Coleridge was the home of the Enterprise Manufacturing Company, the southern most cotton mill built on Deep River. Its construction in 1882 was the final link in the chain of Randolph County’s water-powered textile industries that had begun to be forged in 1836.
The company was organized by H.A. Moffitt, an Asheboro merchant, and Daniel Lambert and James A. Cole, prominent citizens of southeastern Randolph. The original structure was a two-and-one-half-story, wooden building housing 800 spindles and 26 workers. The facilities of the corporation included a wool-carding mill, saw mill, and flour mill.
The surrounding village was known first as Cole’s Ridge and then as Coleridge, after James A. Cole, who in 1904 sold a majority interest in the company to his son-in-law, Dr. Robert L. Caveness. By 1917 it was said that “R. L. Caveness is at the head of practically everything in Coleridge,” and it was under his influence that the brick mill facilities were built. The factory (built in the 1920′s) is of utilitarian design with Tudor Revival entrance towers. The company store, bending mill, and warehouse (all built circa 1910), and the company office and Bank of Coleridge (built in the 1920′s) were all constructed in the Romanesque Revival style. Caveness also directed the town’s only other industry, the Coleridge Manufacturing Company, which made parts of bentwood chairs.
The Concord Methodist Church was built in Coleridge in 1887. Just behind the church building was located the Coleridge Academy, which included a room for the Masonic Lodge. The academy was formed in 1890 from two smaller schools, and closed in 1936. The Bank of Coleridge was founded in 1919, opened a branch in Ramseur in 1934, and moved there in 1939. The Enterprise Roller Mill, grinding wheat with steel rollers instead of stones, was the first roller mill in Randolph County. Its “Our Leader” flour was a popular brand. Dr. Caveness remained involved in the mill’s operation, although he tried to return to his medical practice in 1922.
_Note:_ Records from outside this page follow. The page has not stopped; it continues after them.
Lemma built_lookup P b a o :
  built P b a ->
  match find_entry a o ≫= fun i => pair i <$> a !! i with
  | None => b_bySeq b !! o = None
  | Some (i, e) => b_bySeq b !! o = Some i /\ a !! i = Some e /\ ordinal e = o /\
                   exists r, b_records b !! i = Some r /\ entry_held (streams_of b) r e
  end.
Proof.
  intros [Hp Hq Hs Hh Hc Ht]. rewrite Hq. destruct (find_entry a o) as [i|] eqn:Ef; [|done].
  destruct (find_entry_Some _ _ _ Ef) as (e & He & Ho). cbn [mbind option_bind]. rewrite He. cbn.
  destruct (Forall2_lookup_r _ _ _ _ _ Hh He) as (r & Hr & Hre). eauto 10.
Qed.

Lemma MarkBase_agree P b a o : built P b a -> agree P (index_MarkBase a o) (MarkBase b o).
Proof.
  intros Hb. pose proof (built_lookup P b a o Hb) as L. unfold index_MarkBase, MarkBase.
  destruct (find_entry a o ≫= _) as [[i e]|]; [|by rewrite L].
  destruct L as (-> & He & Ho & r & Hr & Hheld). rewrite Hr.
  pose proof Hheld as [H1 H2 H3 H4]. rewrite (HasSnapshot_flags r e H3).
  destruct (en_snap e) as [s|] eqn:Es; [|done].
  rewrite bool_decide_true by eauto. cbn [negb agree].
  apply (built_insert P b a i r e); [exact Hb|exact Hr|exact He|done|reflexivity| |by apply Hb..].
  destruct r as [ro re rc rf rm rlo rll rgo rgl rto rtl]. split; cbn in *; [done|done| |].
  - rewrite H3. unfold entry_flags. rewrite Es. cbn [en_snap en_base]. by destruct (en_base e).
  - destruct H4 as [S1 S2 S3 S4 S5 S6]. by split.
Qed.
(** ** Adding a snapshot *)
#[local] Opaque PageSize.

Lemma rebase_tiled t pre inline rs : forall at_ bs,
  len pre + len inline < 2 ^ 64 -> tiled t inline at_ rs bs ->
  tiled t (pre ++ inline) at_ (rebase (len pre) <$> rs) bs.
Proof.
  induction rs as [|r rs IH]; intros at_ bs Hl; [done|]. rewrite fmap_cons. cbn [tiled].
  intros (b & rest & -> & HB & HS & Hc & Ht). exists b, rest. pose proof (len_nonneg pre). pose proof (len_nonneg b).
  assert (Base (rebase (len pre) r) = Base r /\ Size (rebase (len pre) r) = Size r) as [-> ->]
    by (unfold rebase; by destruct (Kind r =? KindFull)).
  split_and!; [done|done|done| |by apply IH].
  unfold rebase. destruct Hc as [(Hk & Ho & Hn & Hs)|(Hk & ps & Hps & ->)]; rewrite Hk.
  - cbn [KindFull Z.eqb]. left. cbn [Kind FileOffset]. unfold u64. rewrite wrapu_small by (unfold in_u; lia).
    split_and!; [done|lia|rewrite len_app; lia|].
    replace (Z.to_nat (FileOffset r + len pre)) with (length pre + Z.to_nat (FileOffset r))%nat by (unfold len; lia).
    by rewrite sub_app_skip.
  - right. split; [done|]. by exists ps.
Qed.

Lemma rebase_shape base r : region_shape r -> region_shape (rebase base r).
Proof.
  intros (H1 & H2 & H3 & [(Hk & Hr)|(Hk & Ho & Hr)]); unfold rebase; rewrite Hk; cbn [KindFull KindRunHashRef Z.eqb].
  - split_and!; [done..|]. by left.
  - split_and!; [done..|]. right. by split_and!.
Qed.

(** What a snapshot must satisfy to be added: its fields are in range, its
    pages are in [P], and the inline stream stays below 2^63 bytes. *)
Definition pages_in (P : list Z -> Prop) (s : Snapshot) : Prop :=
  let m := default [] (Memory s) in Forall P (pages_of (Z.to_nat (len m / PageSize)) m).

Lemma snapshot_ok_memory s (m := default [] (Memory s)) : snapshot_ok s ->
  bytes_ok m /\ len m mod PageSize = 0 /\ len m <= 2 ^ 32 /\ SnapMemoryBytes s = len m /\
  Memory s = if 0 <? len m then Some m else None.
Proof.
  intros [Hm _]. subst m. destruct (Memory s) as [m|]; cbn [default from_option id].
  - destruct Hm as (Hne & ? & ? & ? & ?). split_and!; [done..|].
    destruct m; [done|]. by rewrite (proj2 (Z.ltb_lt _ _)) by (unfold len; cbn [length]; lia).
  - split_and!; [constructor|done|done|done|done].
Qed.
In 1959 the mill boasted 6,000 spindles and 150 employees, manufacturing cotton or knitting yarn and twine. In 1951, Dr. Caveness died and the business immediately began to decline. His heirs sold out to Boaz Mills of Alabama in 1954, and in 1958 the mill was closed and the equipment sold off. The buildings have since been used as warehouse space.
The village was Randolph County’s first historic district, and has been placed on the National Register or Historic Places. Its 1970 nomination stated that “the chief appeal of this site is as a picturesque example of a riverside mill seen in one of North Carolina’s oldest manufacturing sections.”